Having completed his mission, David steals a rocketship and returns to Terra, letting Conrad clean up the legal mess he has created. He joins Leina in catching up on news, beamed telepathically across interstellar space, regarding the movements of the Denebs. Several weeks later he and Leina are picked up and taken to meet Major Lomax of Terrestrial Intelligence.

They are sealed inside a bunker alone with Lomax, who is in so much pain from an accident that he does not care whether he lives or dies. In order to walk out of the bunker alive, David and Leina must convince hidden observers that they are ordinary, if artful, telepaths and not, as has been hinted, zombies controlled by extraterrestrial beings (which, in fact, is what they are). Charles and Mavis are being subjected to an identical interrogation on Venus. The four zombies play their roles perfectly as their replacements appear on Terra and Venus, then, after the suspicions have been allayed, Lomax has an attack of intense pain. Feigning concern, David and Leina jump up as if to help and at the same time subject Lomax to a telepathic attack that makes him trigger the devices that kill all six of them.

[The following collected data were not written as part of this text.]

(** C2.  Whatever the table, the length of the initial training span and
    the test window, and however far the run gets, the frame passed to the
    estimators for a period starting at [start] holds exactly the rows of
    the table dated strictly before [start]: no row dated [start] or later
    is ever fitted on. *)
Theorem C2_fit_sees_only_the_past
    fuel df initial_train_months test_window_days start train :
  In (start, train)
     (fit_calls (fst (walkforward_backtest fuel df initial_train_months
                                           test_window_days))) ->
  (forall r, In r train <-> In r df /\ (date r < start)%Z)
  /\ Forall (fun r => ~ (start <= date r)%Z) train
  /\ train = filter (fun r => (date r <? start)%Z) df.
Proof.
  intros Hin. apply fit_calls_in in Hin. destruct Hin as (n & e & test & Hin).
  assert (Hw : well_split df
                 (match df with [] => 0%Z | r :: _ => max_date df (date r) end)
                 test_window_days (Fit n start e train test)).
  { unfold walkforward_backtest in Hin. destruct df as [|r0 df]; [contradiction|].
    pose proof (loop_periods fuel (r0 :: df) (max_date (r0 :: df) (date r0))
                  test_window_days
                  (min_date (r0 :: df) (date r0) + initial_train_months * 30)%Z
                  1%nat) as Hall.
    rewrite Forall_forall in Hall. exact (Hall _ Hin). }
  destruct Hw as (Hsplit & _ & _).
  assert (Htr : train = fst (split_train_test_by_date df start e))
    by now rewrite <- Hsplit.
  assert (Hiff : forall r, In r train <-> In r df /\ (date r < start)%Z).
  { intros r. rewrite Htr. apply train_is_past. }
  split; [exact Hiff|]. split; [|exact Htr].
  apply Forall_forall. intros r Hr. apply Hiff in Hr. lia.
Qed.

Lemma C2_fit_witness :
  exists train,
    In (90%Z, train) (fit_calls (fst (walkforward_backtest 5 boundary_table 2 30)))
    /\ Forall (fun r => ~ (90 <= date r)%Z) train.
Proof.
  eexists. split.
  - vm_compute. right. left. reflexivity.
  - refine (proj1 (proj2 (C2_fit_sees_only_the_past 5 boundary_table 2 30
                            90 _ _))).
    vm_compute. right. left. reflexivity.
Defined.

(** C3 (what the code does).  On the table with fifty games on day 0, one
    on day 90 and one on day 120, with two months of initial training and
    30-day windows, the run is complete after two periods, [60, 90] and
    [90, 120]; the game of day 90 belongs to the test frame of both, and
    so appears twice among the predictions. *)
Theorem C3_boundary_game_predicted_twice :
  let run := walkforward_backtest 5 boundary_table 2 30 in
  snd run = true
  /\ map (fun p => match p with
                   | Fit n s e _ test | Skip n s e _ test =>
                       (n, s, e, map event_id test)
                   end) (fst run)
     = [ (1%nat, 60%Z, 90%Z, [50%nat]); (2%nat, 90%Z, 120%Z, [50%nat; 51%nat]) ]
  /\ times_predicted (fst run) (mkRow 50 90) = 2%nat
  /\ In (mkRow 50 90)
        (snd (split_train_test_by_date boundary_table 60 90)).
Proof. vm_compute. repeat split; auto. Qed.

End WalkForwardFacts.

Module RatingsFacts.
Import Ratings.

Lemma in_insert_desc r l x : In x (insert_desc r l) <-> x = r \/ In x l.
Proof.
  induction l as [|h t IH]; simpl.
  - intuition.
  - destruct (rating_date h <=? rating_date r)%Z; simpl; rewrite ?IH;
      intuition.
Qed.

Lemma in_sort_desc l x : In x (sort_desc l) <-> In x l.
Proof.
  induction l as [|a l IH]; simpl; [tauto|].
  rewrite in_insert_desc, IH. intuition.
Qed.

Lemma sort_desc_sorted l :
  StronglySorted (fun a b => (rating_date b <= rating_date a)%Z)
                 (sort_desc l).
Proof.
  induction l as [|r l IH]; simpl; [constructor|].
  induction IH as [|h t Ht IHt Hh]; simpl.
  - repeat constructor.
  - destruct (rating_date h <=? rating_date r)%Z eqn:E.
    + apply Z.leb_le in E. constructor; [constructor; auto|].
      constructor; [exact E|].
      rewrite Forall_forall in *. intros x Hx. specialize (Hh x Hx). lia.
    + apply Z.leb_gt in E. constructor; [exact IHt|].
      apply Forall_forall. intros x Hx. apply in_insert_desc in Hx.
      destruct Hx as [->|Hx]; [lia|].
      rewrite Forall_forall in Hh. auto.
Qed.

Lemma match_rating_as_of ratings_df name d :
  as_of ratings_df name d (match_rating ratings_df name d).
Proof.
  unfold match_rating.
  set (tr := filter (fun r => String.eqb (team r) name) ratings_df).
  assert (Htr : forall r, In r tr <-> In r ratings_df /\ team r = name).
  { intros r. unfold tr. now rewrite filter_In, String.eqb_eq. }
  set (av := filter (fun r => (rating_date r <=? d)%Z) tr).
  assert (Hav : forall r, In r av <->
                          In r ratings_df /\ team r = name
                          /\ (rating_date r <= d)%Z).
  { intros r. unfold av. rewrite filter_In, Z.leb_le, Htr. tauto. }
  assert (Hnone : sort_desc av = [] -> as_of ratings_df name d None).
  { intros He r' Hin Hteam Hle.
    assert (Hr : In r' (sort_desc av)) by (apply in_sort_desc, Hav; auto).
    now rewrite He in Hr. }
  assert (Hsome : forall h t, sort_desc av = h :: t ->
                              as_of ratings_df name d (Some h)).
  { intros h t He.
    assert (Hh : In h av) by (apply in_sort_desc; rewrite He; now left).
    apply Hav in Hh. destruct Hh as (H1 & H2 & H3).
    repeat split; auto. intros r' Hin Hteam Hle.
    assert (Hr : In r' (sort_desc av)) by (apply in_sort_desc, Hav; auto).
    pose proof (sort_desc_sorted av) as Hs. rewrite He in Hs, Hr.
    destruct Hr as [<-|Hr]; [lia|].
    inversion Hs as [|? ? _ Hall]; subst.
    rewrite Forall_forall in Hall. auto. }
  destruct tr as [|r0 tr'] eqn:Etr.
  - intros r' Hin Hteam _.
    assert (Hr : In r' []) by (apply Htr; auto). exact Hr.
  - fold av. destruct (sort_desc av) as [|h t] eqn:Es; eauto.
Qed.
(** With [FILTERED], the two counters pair [sf1] with [f1] and [sf2] with
    [f2]: the nested loops amount to two smearing loops in a row. *)
Lemma smoothing_filtered b g st :
  FILTERED b = true ->
  smoothing b g st =
  foreach g (smear_cell b sf2_ f2) (foreach g (smear_cell b sf1_ f1) st).
Proof.
  intro F. unfold smoothing, smearInterfaces, sf1, sf2. rewrite F.
  reflexivity.
Qed.

Lemma smoothing_unfiltered b g st :
  FILTERED b = false -> smoothing b g st = st.
Proof. intro F. unfold smoothing. now rewrite F. Qed.

Lemma smoothing_val b g st s c :
  val (smoothing b g st) s c =
  if FILTERED b && visited (cells g) c then
    match s with
    | sf1_ => smear b (val st f1) c
    | sf2_ => smear b (val st f2) c
    | _ => val st s c
    end
  else val st s c.
Proof.
  destruct (FILTERED b) eqn:F; simpl.
  - rewrite smoothing_filtered by exact F. unfold foreach.
    rewrite smear_loop by discriminate.
    destruct (visited (cells g) c) eqn:V; simpl.
    + destruct s; simpl; rewrite ?smear_loop by discriminate;
        simpl; rewrite ?V; try reflexivity.
      apply smear_ext. intro d. now rewrite smear_loop by discriminate.
    + rewrite andb_false_r. rewrite smear_loop by discriminate.
      rewrite V. now rewrite andb_false_r.
  - now rewrite smoothing_unfiltered.
Qed.

Lemma mark_interfaces_val b r st : val (mark_interfaces b r st) = val st.
Proof.
  unfold mark_interfaces. destruct (TREE b); reflexivity.
Qed.

(** [tracer_advection] leaves in [f1] and [f2] what the repair left. *)
Lemma tracer_advection_raw b g i st s c :
  s = f1 \/ s = f2 ->
  val (tracer_advection b g i st) s c = val (corrector g i st) s c.
Proof.
  intro H. unfold tracer_advection.
  rewrite mark_interfaces_val, smoothing_val.
  destruct (FILTERED b && visited (cells g) c); [| reflexivity].
  destruct H as [-> | ->]; reflexivity.
Qed.

(** ** Claims on the Phase Consistency Corrector *)

(** C1.  From step index [i > 1] on, in every cell of the grid where [f2]
    exceeds [1e-2] and [f1] is below [1 - 1e-2], the corrector overwrites
    [f1] with the value of [f2]: after the correction, and at the end of
    the whole [tracer_advection] event, [f1] equals [f2] in that cell. *)
Theorem corrector_overwrites (b : build) (g : grid) (i : Z) (st : state)
  (c : cell) :
  (i > 1)%Z -> In c (cells g) ->
  1e-2 < val st f2 c -> val st f1 c < 1 - 1e-2 ->
  val (corrector g i st) f1 c = val st f2 c
  /\ val (corrector g i st) f1 c = val (corrector g i st) f2 c
  /\ val (tracer_advection b g i st) f1 c
     = val (tracer_advection b g i st) f2 c.
Proof.
  intros Hi Hc H2 H1.
  assert (R : needs_repair st c = true) by (apply needs_repair_iff; auto).
  assert (V : visited (cells g) c = true) by now apply visited_In.
  assert (E1 : val (corrector g i st) f1 c = val st f2 c).
  { unfold corrector. replace (i >? 1)%Z with true by (symmetry; lia).
    now rewrite repair_loop_f1, V, R. }
  assert (E2 : val (corrector g i st) f2 c = val st f2 c).
  { unfold corrector. destruct (i >? 1)%Z; [| reflexivity].
    now apply repair_loop_other. }
  repeat split.
  - exact E1.
  - congruence.
  - rewrite !tracer_advection_raw by auto. congruence.
Qed.
Lemma index_inj (nq d i d' i' : Z) :
  0 <= i < nq -> 0 <= i' < nq ->
  index nq d i = index nq d' i' -> d = d' /\ i = i'.
Proof.
  intros Hi Hi' Heq.
  assert (Hd : d = d').
  { rewrite <- (index_div nq d i Hi), <- (index_div nq d' i' Hi').
    now rewrite Heq. }
  split; [exact Hd|]. subst d'. unfold index in Heq. lia.
Qed.

(** C4: for [num_qubits >= 1] and [num_dimensions >= 1] the mapping
    (dimension, site) -> site + dimension * num_qubits, on sites below
    [num_qubits] and dimensions below [num_dimensions], is a bijection
    onto [0, Q) with Q = num_qubits * num_dimensions: every image lies in
    [0, Q), two pairs with the same image are equal, and every index of
    [0, Q) is the image of a pair.  For 4 sites it sends (0,0), (0,3),
    (1,0), (1,3) to 0, 3, 4, 7. *)
Theorem index_bijection (nq nd : Z) :
  1 <= nq -> 1 <= nd ->
  (forall d i, 0 <= d < nd -> 0 <= i < nq -> 0 <= index nq d i < nq * nd) /\
  (forall d i d' i',
      0 <= d < nd -> 0 <= i < nq -> 0 <= d' < nd -> 0 <= i' < nq ->
      index nq d i = index nq d' i' -> d = d' /\ i = i') /\
  (forall k, 0 <= k < nq * nd ->
      exists d i, 0 <= d < nd /\ 0 <= i < nq /\ index nq d i = k) /\
  index 4 0 0 = 0 /\ index 4 0 3 = 3 /\ index 4 1 0 = 4 /\ index 4 1 3 = 7.
Proof.
  intros Hq Hd.
  split; [intros d i Hdr Hir; now apply index_bounds|].
  split; [intros d i d' i' _ Hir _ Hir' Heq; now apply (index_inj nq)|].
  split; [|repeat split].
  intros k Hk. exists (k / nq), (k mod nq).
  pose proof (Z.mod_pos_bound k nq ltac:(lia)) as Hm.
  pose proof (Z.div_mod k nq ltac:(lia)) as Hdm.
  split; [|split; [exact Hm | unfold index; lia]].
  split; [apply Z.div_pos; lia | apply Z.div_lt_upper_bound; lia].
Qed.

Lemma index_bijection_witness : 0 <= index 4 1 3 < 4 * 2.
Proof.
  apply (proj1 (index_bijection 4 2 ltac:(lia) ltac:(lia))); lia.
Defined.

(** ** Counting helpers *)

Lemma NoDup_flat_map {A B} (f : A -> list B) (l : list A) :
  NoDup l ->
  (forall x, In x l -> NoDup (f x)) ->
  (forall x y b, In x l -> In y l -> In b (f x) -> In b (f y) -> x = y) ->
  NoDup (flat_map f l).
Proof.
  induction 1 as [|x l Hx Hl IH]; intros Hf Hdisj; cbn; [constructor|].
  apply NoDup_app.
  - apply Hf. now left.
  - apply IH.
    + intros y Hy. apply Hf. now right.
    + intros y z b Hy Hz. apply Hdisj; now right.
  - intros b Hb Hb'. apply in_flat_map in Hb' as [y [Hy Hby]].
    assert (x = y) by (apply (Hdisj x y b); auto; [now left | now right]).
    subst y. contradiction.
Qed.

Lemma once_of_NoDup (l : list Instruction) (op : Instruction) :
  NoDup l -> In op l -> count_occ Instruction_eq_dec l op = 1%nat.
Proof. intros Hl. now apply NoDup_count_occ'. Qed.

(** ** Coupling stage *)

Lemma in_couplings (nq nd : Z) (op : Instruction) :
  In op (couplings nq nd) <->
  exists d i, 0 <= d < nd /\ 0 <= i < nq - 1 /\
              op = CXGate (index nq d i) (index nq d (i + 1)).
Proof.
  unfold couplings. rewrite in_flat_map. split.
  - intros [d [Hd Hop]]. apply in_map_iff in Hop as [i [<- Hi]].
    apply in_range in Hd, Hi. now exists d, i.
  - intros [d [i [Hd [Hi ->]]]]. exists d. split; [now apply in_range|].
    apply in_map_iff. exists i. split; [reflexivity | now apply in_range].
Qed.

Lemma length_couplings (nq nd : Z) :
  1 <= nq -> 0 <= nd ->
  Z.of_nat (List.length (couplings nq nd)) = nd * (nq - 1).
Proof.
  intros Hq Hd. unfold couplings.
  rewrite flat_map_constant_length with (c := Z.to_nat (nq - 1)).
  - rewrite length_range. nia.
  - intros d _. now rewrite length_map, length_range.
Qed.

Lemma NoDup_couplings (nq nd : Z) : NoDup (couplings nq nd).
Proof.
  unfold couplings. apply NoDup_flat_map.
  - apply NoDup_range2.
  - intros d _. apply Injective_map_NoDup_in; [|apply NoDup_range2].
    intros i j _ _ Hij. injection Hij as Hij _. unfold index in Hij. lia.
  - intros d d' op _ _ Hop Hop'.
    apply in_map_iff in Hop as [i [<- Hi]].
    apply in_map_iff in Hop' as [j [Hj' Hj]].
    apply in_range in Hi, Hj. injection Hj' as Hc _.
    apply index_inj with (nq := nq) in Hc; [symmetry; tauto | lia | lia].
Qed.

(** C1: for [num_qubits >= 1] and [num_dimensions >= 1] the builder
    returns, and the controlled-NOT operations of its circuit are, in
    order, those of control index(d,i) and target index(d,i+1) for each
    dimension d (outer loop) and each site i in [0, num_qubits-1) (inner
    loop, increasing).  There are num_dimensions * (num_qubits - 1) of
    them, each adjacent pair occurs exactly once, nothing else occurs,
    and control and target always lie in the same dimension. *)
Theorem coupling_stage_placements (nq nd : Z) :
  1 <= nq -> 1 <= nd ->
  exists circuit,
    create_string_vibration_circuit nq nd = inr circuit /\
    stage_ops 1 circuit =
      flat_map (fun d =>
        map (fun i => CXGate (index nq d i) (index nq d (i + 1)))
            (range (nq - 1))) (range nd) /\
    Z.of_nat (List.length (stage_ops 1 circuit)) = nd * (nq - 1) /\
    (forall d i, 0 <= d < nd -> 0 <= i < nq - 1 ->
       count_occ Instruction_eq_dec (stage_ops 1 circuit)
         (CXGate (index nq d i) (index nq d (i + 1))) = 1%nat) /\
    (forall op, In op (stage_ops 1 circuit) ->
       exists d i, 0 <= d < nd /\ 0 <= i < nq - 1 /\
                   op = CXGate (index nq d i) (index nq d (i + 1))) /\
    (forall a b, In (CXGate a b) (stage_ops 1 circuit) ->
       b = a + 1 /\ a / nq = b / nq).
Proof.
  intros Hq Hd. eexists. split; [apply build_returns; nia|].
  rewrite stage_ops_placements.
  split; [reflexivity|].
  split; [apply length_couplings; lia|].
  split; [|split].
  - intros d i Hdr Hir. apply once_of_NoDup; [apply NoDup_couplings|].
    apply in_couplings. now exists d, i.
  - intros op Hop. now apply in_couplings.
  - intros a b Hab. apply in_couplings in Hab as [d [i [Hdr [Hir Heq]]]].
    injection Heq as -> ->.
    split; [unfold index; lia|].
    rewrite !index_div; [reflexivity | lia | lia].
Qed.

Lemma coupling_stage_placements_witness :
  exists circuit,
    create_string_vibration_circuit 4 2 = inr circuit /\
    stage_ops 1 circuit =
      [CXGate 0 1; CXGate 1 2; CXGate 2 3;
       CXGate 4 5; CXGate 5 6; CXGate 6 7].
Proof.
  destruct (coupling_stage_placements 4 2 ltac:(lia) ltac:(lia))
    as [circuit [Hb [Hops _]]].
  exists circuit. split; [exact Hb|]. rewrite Hops. reflexivity.
Defined.

(** ** Superposition, phase and measurement stages: one per qubit *)

Lemma NoDup_per_qubit (mk : Z -> Instruction) (n : Z) :
  (forall x y, mk x = mk y -> x = y) -> NoDup (map mk (range n)).
Proof.
  intros Hinj. apply Injective_map_NoDup_in; [|apply NoDup_range2].
  intros x y _ _. apply Hinj.
Qed.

Lomax regains consciousness in a realm where all pain is gone. He learns of the Denebs, advanced creatures possessed of a collective inferiority complex that they hide under delusions of superiority so brittle that the mere thought of creatures equal to them sends them into a genocidal rage. The secret that must be kept from Humanity, lest the Denebs discover it, is that humans are the larval form of creatures vastly superior to the Denebs.

==Reviews==
Dave Langford reviewed Sentinels From Space for White Dwarf #99, and stated that "Awful, because metaphors about 'great bright-eyed moths beating gloriously through the endless night' fit terribly into a threadbare plotline consisting largely of psychic mutants swapping cliched wisecracks and mayhem."

==Sources==
- Edwards, Malcolm, Brian M Stableford, John Clute and David Redd. "Russell, Eric Frank". The Encyclopedia of Science Fiction. Eds. John Clute, David Langford, Peter Nicholls and Graham Sleight. Gollancz, 28 Oct. 2014. Web. 2 Mar. 2015.
- Tuck, Donald H. (1974). The Encyclopedia of Science Fiction and Fantasy. Chicago: Advent. ISBN 0-911682-20-1.